Die Modernisierung des Hauses der Heilig-Geist-Kirchengemeinde soll auch ein Stück Zukunftssicherung der Kirche in Bokhorst sein. Das neu gestaltete Gemeindehaus soll nicht nur heller, freundlicher werden, sondern auch mehr Möglichkeiten für Jung und Alt bieten.

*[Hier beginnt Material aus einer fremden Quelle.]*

(** C4, amended.  Among the candidates that fit the budget the sweep
    returns one of minimal cpu, and of several with that cpu it returns the
    one found last: every candidate of equal cpu sits at a position no later
    than the returned one, so for an ascending sweep the reported threshold
    is the highest threshold achieving the best cpu.  The randomized
    rounding likewise replaces its best solution by a later round of equal
    cpu. *)
Theorem sweep_keeps_latest_of_equal_cost thresholds imposed r s u free_e res :
  outcome (sweep_solver imposed) = Solved r s u free_e ->
  sweep thresholds imposed false = Returns res ->
  (exists i t, thresholds !! i = Some t /\ within budget (stats_at g s t)) ->
  (exists j tj,
     thresholds !! j = Some tj /\
     schedule res = Some (ApproxLP.candidate g (binarize s tj)).1 /\
     schedule_aux_data res = Some (stats_at g s tj) /\
     approx_deterministic_round_threshold <$> ilp_aux_data res = Some (Some tj) /\
     within budget (stats_at g s tj) /\
     forall i t, thresholds !! i = Some t -> within budget (stats_at g s t) ->
       (cpu (stats_at g s tj) <= cpu (stats_at g s t))%Z /\
       (cpu (stats_at g s t) = cpu (stats_at g s tj) ->
        (i <= j)%nat /\ (ascending thresholds -> Qle t tj))) /\
  (forall st rs k,
     let c := ApproxLP.candidate g
                (bernoulli (np_random_rand (shape s).1 (shape s).2 rs).1 s) in
     ApproxLP.best_cost st = ApproxLP.CostOf k ->
     within budget c.2 ->
     cpu c.2 = k ->
     ApproxLP.best_aux_data (ApproxLP.round_step g budget s (st, rs)).1 = Some c.2 /\
     ApproxLP.best_schedule (ApproxLP.round_step g budget s (st, rs)).1 = Some c.1).
Proof.
  intros Hout Hres (i0 & t0 & Hl0 & Hw0). split.
  - rewrite (sweep_solved _ _ _ _ _ _ _ Hout) in Hres. cbv zeta in Hres.
    injection Hres as <-. cbn.
    pose proof (sweep_loop_selects s thresholds) as Hsel.
    unfold selects_last_cheapest in Hsel.
    destruct (ApproxLP.sw_aux_data _) as [b |] eqn:Hb.
    + destruct Hsel as (j & tj & Hj & Hst & Hwj & Hall).
      rewrite Hst in Hb. cbn in Hb. injection Hb as <-.
      exists j, tj. rewrite Hst. cbn.
      split; [exact Hj |]. do 3 (split; [reflexivity |]). split; [exact Hwj |].
      intros i t Hl Hw. destruct (Hall i t Hl Hw) as [Hle Htie].
      split; [exact Hle |]. intros Heq. split; [exact (Htie Heq) |].
      intros Hasc. exact (Hasc i j t tj (Htie Heq) Hl Hj).
    + destruct Hsel as [_ Hnone]. exfalso. exact (Hnone i0 t0 Hl0 Hw0).
  - intros st rs k c Hcost Hw Hk.
    apply (round_step_replaces s st rs k Hcost Hw). apply Z.eq_le_incl, Hk.
Qed.

(** *** Failure of the relaxation solve *)

(** C5, amended.  When [solve()] raises a [ValueError] every entry point
    returns a result with [feasible = False], no schedule and no statistics,
    without rounding anything (the randomized rounding records no round and
    leaves the generator untouched).  An exception of any other class is
    not caught: it reaches the caller. *)
Theorem solver_value_error_is_reported thresholds imposed allow n_samples
    num_rounds return_rounds rs :
  (forall msg,
     outcome (sweep_solver imposed) = Raised (ValueError msg) ->
     sweep thresholds imposed allow =
       Returns (mkResult APPROX_DET_ROUND_LP_SWEEP budget false None None
                  (solve_time (sweep_solver imposed))
                  (diagnostics (sweep_solver imposed) None None None))) /\
  (forall msg,
     outcome (sweep_solver FULL_SCHEDULE) = Raised (ValueError msg) ->
     let failed :=
       Returns (mkResult APPROX_DET_ROUND_LP_SWEEP budget false None None
                  (solve_time (sweep_solver FULL_SCHEDULE))
                  (diagnostics (sweep_solver FULL_SCHEDULE) None None None)) in
     half_threshold n_samples allow = failed /\
     (rand_threshold n_samples rs).1 = failed) /\
  (forall msg,
     outcome randomized_solver = Raised (ValueError msg) ->
     let failed :=
       mkResult APPROX_RANDOMIZED_ROUND budget false None None
         (solve_time randomized_solver)
         (diagnostics randomized_solver None None None) in
     randomized num_rounds return_rounds rs =
       (Returns (if return_rounds
                 then ApproxLP.ResultAndRounds failed (ApproxLP.mkStats [] [] [])
                 else ApproxLP.ResultOnly failed),
        rs)) /\
  (forall cls msg,
     outcome (sweep_solver imposed) = Raised (OtherException cls msg) ->
     sweep thresholds imposed allow = Raises (OtherException cls msg)) /\
  (forall cls msg,
     outcome randomized_solver = Raised (OtherException cls msg) ->
     randomized num_rounds return_rounds rs =
       (Raises (OtherException cls msg), rs)).
Proof.
  split; [| split; [| split; [| split]]].
  - intros msg Hout. exact (sweep_value_error _ _ _ _ Hout).
  - intros msg Hout failed. split.
    + exact (sweep_value_error _ _ _ _ Hout).
    + exact (sweep_value_error _ _ _ _ Hout).
  - intros msg Hout. exact (randomized_value_error _ _ _ _ Hout).
  - intros cls msg Hout. exact (sweep_other_exception _ _ _ _ _ Hout).
  - intros cls msg Hout. exact (randomized_other_exception _ _ _ _ _ Hout).
Qed.

(** *** The budget handed to the relaxation solver *)

Lemma int_09_fixpoint (b : Z) : int_09 b = b <-> b = 0%Z.
Proof.
  unfold int_09. split.
  - intros Hq. Z.to_euclidean_division_equations. lia.
  - intros ->. reflexivity.
Qed.

(** Replacing the relaxation solver by one that agrees with it on the
    solver objects of budget [int(0.9 * budget)] changes nothing. *)
Lemma sweep_solver_agreement (run1 run2 : ILPSolver -> LPRun (@Time C))
    thresholds imposed allow :
  (forall solver, ilp_budget solver = int_09 budget -> run1 solver = run2 solver) ->
  @ApproxLP.solve_approx_lp_deterministic_sweep (with_lpsolver C run1)
    g budget seed_s approx time_limit write_log_file print_to_console
    write_model_file eps_noise solver_cores thresholds imposed allow
  = @ApproxLP.solve_approx_lp_deterministic_sweep (with_lpsolver C run2)
      g budget seed_s approx time_limit write_log_file print_to_console
      write_model_file eps_noise solver_cores thresholds imposed allow.
Proof.
  intros Hagree. unfold ApproxLP.solve_approx_lp_deterministic_sweep.
  cbn [lpsolver_run with_lpsolver].
  rewrite (Hagree
             (ApproxLP.sweep_lpsolver g budget seed_s approx time_limit
                write_log_file print_to_console write_model_file eps_noise
                solver_cores imposed) eq_refl).
  reflexivity.
Qed.

Lemma randomized_solver_agreement (run1 run2 : ILPSolver -> LPRun (@Time C))
    num_rounds return_rounds (rs : @RandomState C) :
  (forall solver, ilp_budget solver = int_09 budget -> run1 solver = run2 solver) ->
  @ApproxLP.solve_approx_lp_randomized (with_lpsolver C run1)
    g budget seed_s approx time_limit write_log_file print_to_console
    write_model_file eps_noise solver_cores num_rounds return_rounds rs
  = @ApproxLP.solve_approx_lp_randomized (with_lpsolver C run2)
      g budget seed_s approx time_limit write_log_file print_to_console
      write_model_file eps_noise solver_cores num_rounds return_rounds rs.
Proof.
  intros Hagree. unfold ApproxLP.solve_approx_lp_randomized.
  cbn [lpsolver_run with_lpsolver].
  rewrite (Hagree
             (ApproxLP.randomized_lpsolver g budget seed_s approx time_limit
                write_log_file print_to_console write_model_file eps_noise
                solver_cores) eq_refl).
  reflexivity.
Qed.

(** Without the allow-infeasible mode the sweep holds a candidate exactly
    when some threshold's candidate fits the nominal budget. *)
Lemma sweep_loop_some_iff_within s l :
  ApproxLP.sw_aux_data (ApproxLP.sweep_loop g budget false s l empty_sweep) <> None <->
  exists i t, l !! i = Some t /\ (activation_ram (stats_at g s t) <= budget)%Z.
Proof.
  pose proof (sweep_loop_selects s l) as Hsel.
  unfold selects_last_cheapest in Hsel.
  destruct (ApproxLP.sw_aux_data _) as [b |] eqn:Hb.
  - destruct Hsel as (j & tj & Hj & _ & Hw & _).
    split; [| discriminate]. intros _. exists j, tj. split; assumption.
  - destruct Hsel as [_ Hnone]. split; [congruence |].
    intros (i & t & Hl & Hw). exfalso. exact (Hnone i t Hl Hw).
Qed.

(** *** Randomness *)

(** The thresholds are the clamped values of the normal draws, and drawing
    them advances the generator by those draws and nothing else. *)
Lemma draw_thresholds_normal n :
  forall rs,
    (ApproxLP.draw_thresholds n rs).1 =
      map (fun e => py_min 1 (py_max 0 e)) (normal_draws n rs) /\
    (ApproxLP.draw_thresholds n rs).2 = normal_state_after n rs.
Proof.
  induction n as [| n IH]; intros rs.
  - split; reflexivity.
  - cbn [ApproxLP.draw_thresholds normal_draws normal_state_after fst snd map].
    destruct (IH (np_random_normal (1 # 2) (1 # 2) rs).2) as [Hd Hs].
    rewrite Hd, Hs. split; reflexivity.
Qed.




End RoundingProperties.


(** ** The properties on concrete inputs *)

Section Concrete.
Import Fixture Notions.
#[local] Existing Instance toy.

(** C1, as the specification states it: in the allow-infeasible mode a
    result can be flagged feasible although its schedule needs more memory
    than the budget. *)
Lemma allow_infeasible_flags_over_budget_feasible :
  exists res a,
    sweep (chain 2) 1 [[1%Q; 1%Q]] [1 # 2] true = Returns res /\
    feasible res = true /\
    schedule_aux_data res = Some a /\
    ~ (activation_ram a <= 1)%Z.
Proof.
  eexists _, _. split; [vm_compute; reflexivity |].
  split; [reflexivity |]. split; [reflexivity |].
  vm_compute. intros Hle. apply Hle. reflexivity.
Qed.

Mit einem Aufwand von rund 600 000 Euro soll das Gebäude nicht nur energetisch modernisiert und auf den heutigen technischen Stand gebracht werden. Bei dem geplanten Umbau soll auch die Nutzung des Gebäudes durch ältere Leute berücksichtigt werden. „In Zukunft soll es in Bokhorst auch eine offene Seniorenarbeit geben“, kündigte Herbert Marsian aus dem Kirchenvorstand an. Geplant sind neue Raumaufteilungen, mehr Abstellraum, mehr Platz für die Musiker des Posaunenchors, die im Obergeschoss ihr Zuhause haben und eine freundlichere und einladendere sowie barrierefreie Gestaltung der Räume. Besonders freuten sich Pastorin Ulrike Witte und Herbert Beyring, Vorsitzender des Bauausschusses, jetzt über einen Förderbescheid von der Deutschen Fernsehlotterie. 67 731 Euro Fördergeld erhält die Bokhorster Kirchengemeinde für die Einrichtung des offenen Seniorentreffs, für den es bislang keinen festen Raum im Gemeindehaus gegeben hat.

Wann es mit dem Um- und Anbau losgehen kann, ist allerdings noch unklar. Da der Architekt des Hauses Urheberrechte hat, müssen die Veränderungen noch abgestimmt werden. Die Kirchengemeinde hofft auf einen Baustart in diesem Jahr.